2

Usually we start from:

nlp = spacy.load('en_encore_web_sm') # or medium, or large

or

nlp = English()

then:

doc = nlp('my text')

Then we can do a lot of fun with that even not knowing the nature of the first line.

But what exactly is 'nlp'? What is going on under the hood? Is "nlp" a pretrained model, as understood in machine learning, and therefore some big file located somewhere on the disc?
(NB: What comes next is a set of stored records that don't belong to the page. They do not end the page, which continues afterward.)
Lemma ring_run_list {T} (z : T) ops : forall q l, queue_rep z q l ->
  ring_run z q ops = list_run (capacity_ q) l ops.
Proof.
  induction ops as [|[x| |] ops IH]; intros q l Hq; cbn [ring_run list_run]; [done|..].
  - pose proof (push_rep z q l x Hq) as Hp. destruct (_ =? _).
    + rewrite Hp. by rewrite (IH _ _ Hq).
    + destruct Hp as (q' & -> & Hc & Hq'). by rewrite (IH _ _ Hq'), Hc.
  - pose proof (pop_rep z q l Hq) as Hp. destruct l as [|x l].
    + rewrite Hp. by rewrite (IH _ _ Hq).
    + destruct Hp as (q' & -> & Hc & Hq'). by rewrite (IH _ _ Hq'), Hc.
  - rewrite (size_rep z q l Hq). by rewrite (IH _ _ Hq).
Qed.

(** C27. On one thread the ring of [capacity] slots is a FIFO queue bounded by
    [capacity - 1]: any sequence of [push], [pop] and [size] answers as the
    list does, [push] failing exactly when the list is full. *)
Theorem ring_is_bounded_queue {T} (z : T) (capacity : Z) (ops : list (queue_op T)) :
  0 < capacity ->
  ring_run z (SpscQueue_new capacity) ops = list_run capacity [] ops.
Proof. intros Hc. by apply (ring_run_list z ops (SpscQueue_new capacity) []), queue_rep_new. Qed.

Lemma ring_is_bounded_queue_witness :
  ring_run 0 (SpscQueue_new 3) [OpPush 7; OpPush 8; OpPush 9; OpSize; OpPop; OpPush 9; OpPop; OpPop; OpPop] =
  [RetPush true; RetPush true; RetPush false; RetSize 2; RetPop (Some 7); RetPush true;
   RetPop (Some 8); RetPop (Some 9); RetPop None].
Proof. exact (ring_is_bounded_queue 0 3 _ eq_refl). Defined.

(** Two threads, any interleaving and any admissible stale read of the other
    thread's index: what the consumer has popped is a prefix of what the
    producer has pushed, in order; the items in flight are fewer than the
    capacity; and the item a pop is about to return is the next one pushed. *)
Lemma concurrent_fifo {T} (z : T) (capacity : nat) (m : memory) :
  (0 < capacity)%nat -> reachable (T := T) z capacity m ->
  m_popped m `prefix_of` m_pushed m /\
  (length (m_pushed m) < length (m_popped m) + capacity)%nat /\
  forall x, m_consumer m = CPublish x -> m_pushed m !! length (m_popped m) = Some x.
Proof.
  intros Hc Hr. destruct (reachable_inv z capacity m Hc Hr) as [_ _ H1 _ H2 _ H3 _ H4].
  split_and!; [|lia|].
  - rewrite H3. exists (drop (length (m_popped m)) (m_pushed m)). by rewrite take_drop.
  - intros x E. rewrite E in H4. apply H4.
Qed.

(** No data race on a slot. *)
Lemma concurrent_race_free {T} (z : T) (capacity : nat) (m : memory) (item : T) :
  (0 < capacity)%nat -> reachable (T := T) z capacity m ->
  m_producer m = PWrite item -> m_consumer m = CRead ->
  own_index (m_tails m) <> own_index (m_heads m) /\ (length (m_popped m) < m_seen_tail m)%nat.
Proof.
  intros Hc Hr Hp Hq. destruct (reachable_inv z capacity m Hc Hr) as [Hh Ht H1 H2 H3 _ _ H4 H5].
  rewrite Hp in H4. rewrite Hq in H5. split; [|done].
  rewrite (counts_own _ _ _ Hh), (counts_own _ _ _ Ht). intros E. symmetry in E.
  apply nat_mod_inj in E; lia.
Qed.
(* ===== verification/MpmcQueue.v ===== *)
(** * Queues seen from their clients, and mpmc_queue.h

    What a client of a queue of the program relies on is stated as a class of
    operations and one of laws: a queue holds a list, a push appends or is
    refused, a pop takes the head.  The ring of [SpscQueue] satisfies it.
    [MpmcQueue] forwards to [boost::lockfree::queue], which is not part of the
    repository: any implementation of the class stands for it, and the
    operations of its threads take effect one at a time (it is documented as
    linearizable). *)

From S2P Require Import Prelude SpscQueue.

Local Open Scope Z_scope.

Class FifoQueue (Q T : Type) := {
  enqueue : Q -> T -> bool * Q;
  dequeue : Q -> option T * Q }.

Class FifoLaws (Q T : Type) `{FifoQueue Q T} (rep : Q -> list T -> Prop) : Prop := {
  enqueue_law q l x : rep q l ->
    rep (enqueue q x).2 (if (enqueue q x).1 then l ++ [x] else l);
  dequeue_law q l : rep q l -> (dequeue q).1 = head l /\ rep (dequeue q).2 (tail l) }.

(** ** The ring *)

#[export] Instance spsc_fifo {T} (z : T) : FifoQueue (SpscQueue T) T := {
  enqueue := push;
  dequeue := pop z }.

#[export] Instance spsc_laws {T} (z : T) : FifoLaws (H := spsc_fifo z) (SpscQueue T) T (queue_rep z).
Proof.
  split.
  - intros q l x Hq. pose proof (push_rep z q l x Hq) as Hp. cbn. destruct (_ =? _).
    + by rewrite Hp.
    + by destruct Hp as (q' & -> & _ & Hq').
  - intros q l Hq. pose proof (pop_rep z q l Hq) as Hp. cbn. destruct l as [|x l].
    + by rewrite Hp.
    + by destruct Hp as (q' & -> & _ & Hq').
Qed.

(** ** MpmcQueue *)

Section Mpmc.
Context {Q T : Type} {boost : FifoQueue Q T}.
Variable boost_empty : Q -> bool.

Record MpmcQueue := mkMpmc { queue_ : Q }.

(** Named as in the class of the source; the [size_t] capacity is the business
    of the constructor of [queue_]. *)
Definition mpmc_push (q : MpmcQueue) (item : T) : bool * MpmcQueue :=
  let '(ok, b) := enqueue (queue_ q) item in (ok, mkMpmc b).

Definition mpmc_pop (q : MpmcQueue) : option T * MpmcQueue :=
  let '(out, b) := dequeue (queue_ q) in (out, mkMpmc b).

Definition mpmc_empty (q : MpmcQueue) : bool := boost_empty (queue_ q).

#[export] Instance mpmc_fifo : FifoQueue MpmcQueue T := {
  enqueue := mpmc_push;
  dequeue := mpmc_pop }.

#[export] Instance mpmc_laws rep : FifoLaws Q T rep -> FifoLaws MpmcQueue T (fun q => rep (queue_ q)).
Proof.
  intros H. split.
  - intros [q] l x Hq. pose proof (enqueue_law q l x Hq) as He. cbn in *. unfold mpmc_push. cbn.
    by destruct (enqueue q x) as [ok b].
  - intros [q] l Hq. pose proof (dequeue_law q l Hq) as Hd. cbn in *. unfold mpmc_pop. cbn.
    by destruct (dequeue q) as [r b].
Qed.
End Mpmc.

Arguments MpmcQueue : clear implicits.

(** ** Clients

    The calls of any number of threads, in the order in which they take effect:
    what was accepted, and what was received. *)
Section Client.
Context {Q T : Type} `{HQ : FifoQueue Q T}.

Inductive call := Push (thread : nat) (x : T) | Pop (thread : nat).

Fixpoint serve (cs : list call) (q : Q) : Q * list T * list T :=
  match cs with
  | [] => (q, [], [])
  | Push _ x :: cs =>
      let '(ok, q) := enqueue q x in
      let '(q, ins, outs) := serve cs q in (q, if ok : bool then x :: ins else ins, outs)
  | Pop _ :: cs =>
      let '(r, q) := dequeue q in
      let '(q, ins, outs) := serve cs q in
      (q, ins, match r with Some x => x :: outs | None => outs end)
  end.

Lemma serve_fifo rep `{!FifoLaws Q T rep} cs : forall q l, rep q l ->
  let '(q', ins, outs) := serve cs q in exists l', rep q' l' /\ l ++ ins = outs ++ l'.
Proof.
  induction cs as [|[th x|th] cs IH]; intros q l Hq; cbn [serve].
  - exists l. by rewrite app_nil_r.
  - pose proof (enqueue_law q l x Hq) as He. destruct (enqueue q x) as [ok q1]. cbn [fst snd] in He.
    specialize (IH q1 _ He). destruct (serve cs q1) as [[q2 ins] outs]. destruct IH as (l' & H1 & H2).
    exists l'. split; [done|]. destruct ok; [|done]. by rewrite <- H2, <- app_assoc.
  - pose proof (dequeue_law q l Hq) as [Hr Hd]. destruct (dequeue q) as [r q1]. cbn [fst snd] in *.
    specialize (IH q1 _ Hd). destruct (serve cs q1) as [[q2 ins] outs]. destruct IH as (l' & H1 & H2).
    exists l'. split; [done|]. subst r. destruct l as [|x l]; cbn in *; [done|by rewrite H2].
Qed.
End Client.

(** ** Claims *)

(** Through the interface every queue of the program is first in, first
    out, whichever threads call it: what is received is what was accepted, in
    that order, up to what is still queued.  It holds of the ring of
    spsc_queue.h, and of [MpmcQueue] over any Boost queue that satisfies the
    laws. *)
Theorem mpmc_is_fifo {Q T : Type} {boost : FifoQueue Q T} (rep : Q -> list T -> Prop) (z : T)
    (cs : list call) (capacity : Z) (q0 : Q) :
  FifoLaws Q T rep -> rep q0 [] -> 0 < capacity ->
  (let '(q, ins, outs) := serve (HQ := mpmc_fifo) cs (mkMpmc q0) in
   exists l, rep (queue_ q) l /\ ins = outs ++ l) /\
  (let '(q, ins, outs) := serve (HQ := spsc_fifo z) cs (SpscQueue_new capacity) in
   exists l, queue_rep z q l /\ ins = outs ++ l).
Proof.
  intros Hlaws H0 Hc. split.
  - exact (serve_fifo (HQ := mpmc_fifo) (fun q => rep (queue_ q)) cs (mkMpmc q0) [] H0).
  - exact (serve_fifo (HQ := spsc_fifo z) (queue_rep z) cs (SpscQueue_new capacity) [] (queue_rep_new z capacity Hc)).
Qed.

(** A queue for the witness: a list with room for three. *)
Definition list_fifo : FifoQueue (list Z) Z := {|
  enqueue := fun l x => if decide (length l < 3)%nat then (true, l ++ [x]) else (false, l);
  dequeue := fun l => (head l, tail l) |}.

Lemma list_laws : FifoLaws (H := list_fifo) (list Z) Z (fun q l => q = l).
Proof. split; [intros q l x ->; cbn; by case_decide|by intros q l ->]. Qed.

Lemma mpmc_is_fifo_witness :
  let '(q, ins, outs) := serve (HQ := mpmc_fifo (boost := list_fifo))
    [Push 0 1; Push 1 2; Pop 2; Push 1 3; Push 0 4; Push 0 5; Pop 3] (mkMpmc []) in
  ins = [1; 2; 3; 4] /\ outs = [1; 2] /\ ins = outs ++ queue_ q.
Proof.
  destruct (mpmc_is_fifo (boost := list_fifo) (fun q l => q = l) 0
    [Push 0 1; Push 1 2; Pop 2; Push 1 3; Push 0 4; Push 0 5; Pop 3] 4 [] list_laws eq_refl eq_refl) as [H _].
  destruct (serve _ _) as [[q ins] outs] eqn:E. destruct H as (l & -> & Hio).
  vm_compute in E. injection E as <- <- <-. split; [reflexivity|]. split; [reflexivity|exact Hio].
Defined.
(** C34. One cycle of the cold path empties both queues in order: the price
    cache has seen every tick, the position manager and the latency histogram
    every execution, and the spin counter stays within its bound.  When a
    report is due, the dashboard shows the state after the drain, and then both
    histograms and the peak depths are reset and nothing else. *)
Theorem cold_cycle_drains (surf : surface) (entries : positions -> list (bytes * Position double))
    (due : bool) (c : Cold) (sh : Shared) (ts : list Tick) (es : list Execution) :
  queue_rep Tick_zero (tickQueue (sh_ticks sh)) ts ->
  queue_rep Execution_zero (execQueue (sh_execs sh)) es ->
  Z.of_nat (length ts) < 2 ^ 64 -> Z.of_nat (length es) < 2 ^ 64 -> 0 <= spin c <= kSpinMax ->
  let '(c', sh', act, d) := cold_cycle surf entries due c sh in
  let px := foldl onTick (latestPrices c) ts in
  let pm := run_executions (positionManager c) es in
  let lat := foldl record (matchLatency c) (latency_of <$> es) in
  let peak := Z.max (maxExecQueueDepth c) (Z.of_nat (length es)) in
  queue_rep Tick_zero (tickQueue (sh_ticks sh')) [] /\
  queue_rep Execution_zero (execQueue (sh_execs sh')) [] /\
  latestPrices c' = px /\ positionManager c' = pm /\
  0 <= spin c' <= kSpinMax /\ (act = Busy <-> ts <> [] \/ es <> []) /\
  (if due then
     matchLatency c' = LatencyTracker_new /\ tickHotLatency (sh_ticks sh') = LatencyTracker_new /\
     maxExecQueueDepth c' = 0 /\ maxTickQueueDepth c' = 0 /\
     exists db, d = Some db /\ db_risk db = runReport px (entries pm) /\
       db_var db = computeVar px surf (entries pm) /\ db_exec_peak db = peak /\
       db_match_latency db = report lat (B "E2E match      (parse " ++ arrow ++ B " exec)")
   else
     matchLatency c' = lat /\ tickHotLatency (sh_ticks sh') = tickHotLatency (sh_ticks sh) /\
     maxExecQueueDepth c' = peak /\ d = None).
Proof.
  intros Ht He Hnt Hne Hspin. unfold cold_cycle.
  pose proof (drain_cycle_spec c sh ts es Ht He Hnt Hne Hspin) as H.
  destruct (drain_cycle c sh) as [[c1 sh1] act].
  destruct H as (H1 & H2 & H3 & H4 & H5 & H6 & H7 & H8 & H9). destruct due.
  - unfold after_report. cbv beta iota zeta. split_and!; try done; try (cbn [spin]; lia).
    eexists. split; [reflexivity|]. unfold dashboard; cbn. rewrite H3, H4, H5, H7. by split_and!.
  - split_and!; try done; lia.
Qed.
I met an explanation, that 'nlp' is an 'object, containing process pipeline', but that only explains a little.

desertnaut
  • 57,590
  • 26
  • 140
  • 166
Andrew Anderson
  • 1,044
  • 3
  • 17
  • 26
  • This doesn't seem like a programming question about non-working code, and should probably be on [Data Science](https://datascience.stackexchange.com/). Some research in the Spacy docs or forums would also probably directly answer your question; in particular, I think you're asking about the [`Doc`](https://spacy.io/api/doc) object. – Matt Hall Sep 15 '22 at 16:39
  • 1
    @kwinkunks I am asking about a step preceding the Doc intantiating, not a Doc object. – Andrew Anderson Sep 15 '22 at 17:50
  • 1
    SO has a lot of useful info not only about "not working code". E.g. https://stackoverflow.com/questions/53645882/pandas-merging-101 – Andrew Anderson Sep 15 '22 at 17:51

3 Answers3

2

You can always check the type of any python objects:

nlp = spacy.load('en_encore_web_sm') # or medium, or large
print(type(nlp))
print(dir(nlp))  # view a list of attributes

You will get something like this (depending on the passed arguments)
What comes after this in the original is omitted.